Repair negotiations after a home inspection does not need to be gruelling. By following the suggestions below, you’ll be able to simplify the process and move onto other factors to consider after purchasing a home.
Whenever an offer has been accepted for a house, sellers and buyers may mistakenly believe that they are close to wrapping things up. While accepting offers does bring them both closer to things, other key steps are involved with the transaction right up until the end of the day of closing. One step involves home inspections, and with them, significant issues may come to light for example, cracks in your enclosed patio or some dent or breakage on your deck.
Home inspections provide buyers with insight into a house’s roof, foundation, electrical, plumbing, structure, and more. It tells buyers if specific repairs will be necessary, preventing them from paying for expensive problems after the transaction has been finalized. Handling repairs pointed out by a home inspection does not need to be complicated. A shared understanding needs to be present – sellers should understand why buyers want certain repairs completed before closing the deal. The buyer needs to understand a seller’s hesitancy to such stipulations.
Consider the following seven suggestions that can facilitate the repair negotiation process after a home inspection:
Establish What You Want Repaired by the Seller
Although every situation will be different, the seller or buyer may split either all or some repair costs deemed necessary on an inspection report. Sometimes, the buyer is completely responsible; at other times, it’s the seller that needs to take care of things. When an inspection report is being reviewed, point out items you want the seller to repair. Buyers should approach sellers from a courteous and kind place. Long-winded negotiations are likely to transpire, which the realtor representing you will be responsible for. This realtor can also help you establish which repairs must be handled by the seller, and which ones will need to be dealt with on your end.
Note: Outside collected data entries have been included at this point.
(* ===== verification/Pipe.v ===== *)
(** In-kernel pipes ([kernel/pipe.c]).

    [PIPE] holds the table of pipes and every operation.  A blocking call is a
    resumable function: its loop body up to the next [task_yield] is one
    function whose result says whether the call returned or yielded.
    The second half of the module cuts the read and write loops into single
    memory accesses, so that a reader and a writer on two processors interleave
    between any two of them. *)

From stdpp Require Import base numbers list.
From Stdlib Require Import ZArith Lia.
From S2P Require Import Prelude Ring.

Module PIPE.

Definition PIPE_MAX : Z := 24.

Definition PIPE_BUF_SZ : Z := 1024.

Record pipe := Pipe {
  in_use : bool;
  read_refs : Z;
  write_refs : Z;
  head : Z;
  tail : Z;
  buf : list Z
}.

#[global] Instance pipe_inhabited : Inhabited pipe := populate (Pipe false 0 0 0 0 []).

(** [memset(&g_pipes[i], 0, sizeof(g_pipes[i]))] *)
Definition pipe_zero : pipe := Pipe false 0 0 0 0 (zrep PIPE_BUF_SZ 0).

Definition set_in_use (p : pipe) (b : bool) : pipe :=
  Pipe b (read_refs p) (write_refs p) (head p) (tail p) (buf p).

Definition set_read_refs (p : pipe) (n : Z) : pipe :=
  Pipe (in_use p) n (write_refs p) (head p) (tail p) (buf p).

Definition set_write_refs (p : pipe) (n : Z) : pipe :=
  Pipe (in_use p) (read_refs p) n (head p) (tail p) (buf p).

Definition set_head (p : pipe) (h : Z) : pipe :=
  Pipe (in_use p) (read_refs p) (write_refs p) h (tail p) (buf p).

Definition set_tail (p : pipe) (t : Z) : pipe :=
  Pipe (in_use p) (read_refs p) (write_refs p) (head p) t (buf p).

Definition set_byte (p : pipe) (i b : Z) : pipe :=
  Pipe (in_use p) (read_refs p) (write_refs p) (head p) (tail p) (zset (buf p) i b).

(** [g_pipes] *)
Definition pipes := list pipe.

Definition pipe_init (g : pipes) : pipes :=
  zfor (Z.to_nat PIPE_MAX) 0 (fun i g => zset g i (set_in_use (zget g i) false)) g.

Definition pipe_new (g : pipes) : Z * pipes :=
  match zfind (Z.to_nat PIPE_MAX) 0 (fun i => negb (in_use (zget g i))) with
  | Some i => (i, zset g i (set_write_refs (set_read_refs (set_in_use pipe_zero true) 1) 1))
  | None => (-1, g)
  end.

Definition valid (g : pipes) (idx : Z) : bool :=
  (0 <=? idx) && (idx <? PIPE_MAX) && in_use (zget g idx).

Definition pipe_inc_read (idx : Z) (g : pipes) : pipes :=
  if valid g idx then zset g idx (set_read_refs (zget g idx) (read_refs (zget g idx) + 1)) else g.

Definition pipe_inc_write (idx : Z) (g : pipes) : pipes :=
  if valid g idx then zset g idx (set_write_refs (zget g idx) (write_refs (zget g idx) + 1)) else g.

Definition try_free (p : pipe) : pipe :=
  if (read_refs p =? 0) && (write_refs p =? 0) then set_in_use p false else p.

Definition pipe_close_read (idx : Z) (g : pipes) : pipes :=
  if negb (valid g idx) then g else
  let p := zget g idx in
  let p := if 0 <? read_refs p then set_read_refs p (read_refs p - 1) else p in
  zset g idx (try_free p).

Definition pipe_close_write (idx : Z) (g : pipes) : pipes :=
  if negb (valid g idx) then g else
  let p := zget g idx in
  let p := if 0 <? write_refs p then set_write_refs p (write_refs p - 1) else p in
  zset g idx (try_free p).

Definition pipe_read_refs (idx : Z) (g : pipes) : Z :=
  if valid g idx then read_refs (zget g idx) else 0.

Definition pipe_write_refs (idx : Z) (g : pipes) : Z :=
  if valid g idx then write_refs (zget g idx) else 0.

Definition pipe_read_avail (idx : Z) (g : pipes) : Z :=
  if negb (valid g idx) then -1 else
  let p := zget g idx in
  if negb (head p =? tail p) then 1 else
  if write_refs p =? 0 then 1 else 0.

(** The outcome of running a blocking call up to its return or its next
    [task_yield]; [K] is what the call needs to resume. *)
Inductive outcome (R K : Type) : Type :=
| Return (r : R)
| Yield (k : K).

Arguments Return {R K} r.
Arguments Yield {R K} k.

(** The copy loop of [pipe_read]; [n] counts the bytes still wanted. *)
Fixpoint drain (n : nat) (p : pipe) (out : list Z) : pipe * list Z :=
  match n with
  | O => (p, out)
  | S n' =>
      if tail p =? head p then (p, out) else
      let b := zget (buf p) (tail p) in
      drain n' (set_tail p ((tail p + 1) mod PIPE_BUF_SZ)) (out ++ [b])
  end.

(** [pipe_read] from the head of its wait loop: the pipe itself is not looked
    up again after a yield. *)
Definition read_wait (n : Z) (p : pipe) : pipe * outcome (list Z) unit :=
  if (head p =? tail p) && (0 <? write_refs p) then (p, Yield tt) else
  let '(p, out) := drain (Z.to_nat n) p [] in (p, Return out).

(** [Return None] is the -1 of a bad index; [Return (Some out)] are the bytes copied. *)
Definition pipe_read (idx n : Z) (g : pipes) : pipes * outcome (option (list Z)) unit :=
  if negb (valid g idx) then (g, Return None) else
  match read_wait n (zget g idx) with
  | (p, Return out) => (zset g idx p, Return (Some out))
  | (p, Yield _) => (zset g idx p, Yield tt)
  end.

(** The loop of [pipe_write]; [rest] are the bytes not yet copied. *)
Fixpoint write_loop (rest : list Z) (copied : Z) (p : pipe)
    : pipe * outcome Z (list Z * Z) :=
  match rest with
  | [] => (p, Return copied)
  | b :: rest' =>
      if read_refs p =? 0 then (p, Return (if 0 <? copied then copied else -1)) else
      let next := (head p + 1) mod PIPE_BUF_SZ in
      if next =? tail p then (p, Yield (rest, copied)) else
      write_loop rest' (copied + 1) (set_head (set_byte p (head p) b) next)
  end.

Definition pipe_write (idx : Z) (bytes : list Z) (g : pipes) : pipes * outcome Z (list Z * Z) :=
  if negb (valid g idx) then (g, Return (-1)) else
  let '(p, r) := write_loop bytes 0 (zget g idx) in (zset g idx p, r).

(** ** Single memory accesses *)

(** Where the writer is in [pipe_write]; [w_free] is between two calls. *)
Inductive wpc :=
| WFree
| WRefs (rest : list Z) (copied : Z)
| WSpace (rest : list Z) (copied : Z)
| WStore (b : Z) (rest : list Z) (copied next : Z)
| WPublish (b : Z) (rest : list Z) (copied next : Z)
| WRet (r : Z)
| WClosed.

(** Where the reader is in [pipe_read]. *)
Inductive rpc :=
| RFree
| RWait (n : Z)
| REof (n : Z)
| RTest (n : nat) (out : list Z)
| RLoad (n : nat) (out : list Z)
| RAdvance (n : nat) (out : list Z)
| RRet (out : list Z).

(** One access of the writer to the shared pipe. *)
Definition wstep (p : pipe) (w : wpc) : pipe * wpc :=
  match w with
  | WRefs [] copied => (p, WRet copied)
  | WRefs (b :: rest) copied =>
      if read_refs p =? 0 then (p, WRet (if 0 <? copied then copied else -1))
      else (p, WSpace (b :: rest) copied)
  | WSpace [] copied => (p, WRet copied)
  | WSpace (b :: rest) copied =>
      let next := (head p + 1) mod PIPE_BUF_SZ in
      if next =? tail p then (p, WRefs (b :: rest) copied)
      else (p, WStore b rest copied next)
  | WStore b rest copied next => (set_byte p (head p) b, WPublish b rest copied next)
  | WPublish b rest copied next => (set_head p next, WRefs rest (copied + 1))
  | WFree | WRet _ | WClosed => (p, w)
  end.

(** One access of the reader. *)
Definition rstep (p : pipe) (r : rpc) : pipe * rpc :=
  match r with
  | RWait n => if head p =? tail p then (p, REof n) else (p, RTest (Z.to_nat n) [])
  | REof n => if 0 <? write_refs p then (p, RWait n) else (p, RTest (Z.to_nat n) [])
  | RTest O out => (p, RRet out)
  | RTest (S n) out => if tail p =? head p then (p, RRet out) else (p, RLoad n out)
  | RLoad n out => (p, RAdvance n (out ++ [zget (buf p) (tail p)]))
  | RAdvance n out => (set_tail p ((tail p + 1) mod PIPE_BUF_SZ), RTest n out)
  | RFree | RRet _ => (p, r)
  end.

(** Two processors: the writer issues calls and finally closes the write end,
    the reader issues calls; each entry of a schedule is one access. *)
Record world := World {
  wp : pipe;
  wr : wpc;
  rd : rpc;
  offered : list Z;   (** bytes passed to completed and running pipe_write calls *)
  taken : list Z;     (** bytes copied out by completed and running pipe_read calls *)
}.

Inductive action :=
| Write (bytes : list Z)   (** the writer calls pipe_write *)
| CloseW                   (** the writer calls pipe_close_write *)
| StepW
| Read (n : Z)             (** the reader calls pipe_read *)
| StepR.

Definition act (a : action) (s : world) : world :=
  match a with
  | Write bytes =>
      match wr s with
      | WFree => World (wp s) (WRefs bytes 0) (rd s) (offered s ++ bytes) (taken s)
      | WRet _ => World (wp s) (WRefs bytes 0) (rd s) (offered s ++ bytes) (taken s)
      | _ => s
      end
  | CloseW =>
      match wr s with
      | WFree | WRet _ =>
          World (try_free (set_write_refs (wp s) (write_refs (wp s) - 1))) WClosed (rd s)
            (offered s) (taken s)
      | _ => s
      end
  | StepW =>
      let '(p, w) := wstep (wp s) (wr s) in World p w (rd s) (offered s) (taken s)
  | Read n =>
      match rd s with
      | RFree | RRet _ => World (wp s) (wr s) (RWait n) (offered s) (taken s)
      | _ => s
      end
  | StepR =>
      let '(p, r) := rstep (wp s) (rd s) in
      let got := match rd s with RLoad _ _ => [zget (buf (wp s)) (tail (wp s))] | _ => [] end in
      World p (wr s) r (offered s) (taken s ++ got)
  end.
Discuss Which Repairs Are the Most Crucial
Be mindful that just about every house will have some kind of issue – there is no such thing as a perfect house. When reviewing a list of necessary repairs, categorize them into three different sections:
- A shared understandingSignificant and glaring defects – ones that could be quite costly to fix.
- Issues that fall in the middle between expensive and cheap.
- Minuscule, small items that aren’t a priority.
Concentrate on the significant defects rather than issues that are not as important. If a buyer fixates on small items that aren’t as pressing on the repair list like garden gate ideas, they might not be able to see the bigger picture (in this case, which repairs will be costliest).
Get Repair Quotes from a Qualified General Contractor
Once an inspection report has been received, a buyer might ask an inspector for some pricing estimates to gauge the cost of each repair necessary. In just about all situations, an inspector won’t have the ability to offer an estimate. Alternatively, a contractor can provide you with a ballpark figure. Your real estate agent might also have the ability to offer a few estimates.
Further, the agent can connect you with trustworthy contractors. If the real estate agent has been part of the property industry for a fair amount of time, they will know what repair costs tend to range between. Once the agent has connected you to a contractor, give them a detailed list of items that you want taken care of. The contractor can give you an estimate – not just of potential costs but also of timeframes for each job.
What Do You Prefer: Repairs or Money?
If you’re a seller, consider offering repair money (a.k.a. “credit”) to a buyer rather than handling repairs on your own. Credit is capable of bringing down closing costs for the buyer, which can offset repair expenses. As such, the buyer will be able to handle repairs by themselves without involvement from the seller.
Sellers will not have to be burdened with buyers following-up to see if repairs were handled. If a buyer isn’t content with the work performed, they may demand additional work to be completed. Acting as the go-between for a buyer and contractor adds more tasks to your list of things to do. It would be prudent to allow a buyer to find a contractor themselves, as they will oversee work firsthand. Offering a buyer credit gives them the money they need to cover repair costs.
Be Mindful That Sellers Aren’t Under Any Obligations When It Comes to Repair Work
Purchasing property comes with a lot of emotions. The purchaser will be initially excited about moving into a new place. Tension and stress could come about, though, if a seller is stubborn about covering repair costs. Ask yourself how badly you want the home. Is it truly one you’ve dreamed of having? Are repair costs manageable or outrageous? If you find that repair expenses are within your budget, you could end up with regrets by choosing to leave the table just because a seller was unwilling to budge.
Request Repair Work with An Expression of Gratitude
Making demands of the seller to cover repair costs is highly discouraged. Repairs pointed out by a home inspection report tend to surprise sellers as much as buyers, usually because they are out of the line of vision for a homeowner. Sellers might reside in a house for years without knowing that their foundation is faulty. They don’t become aware of such matters until the findings of an inspection report are revealed.
Try to See Things from a Seller’s Perspective
While you may be resentful or angry at the seller, try to see things from their perspective. Sellers are dealing with a slew of fees and costs that they need to prioritize. As such, repair expenses may not be a top priority for these individuals. Sellers may be open to helping buyers with repair expenses to expedite a deal. Cash may not be on the table for them to do so, though.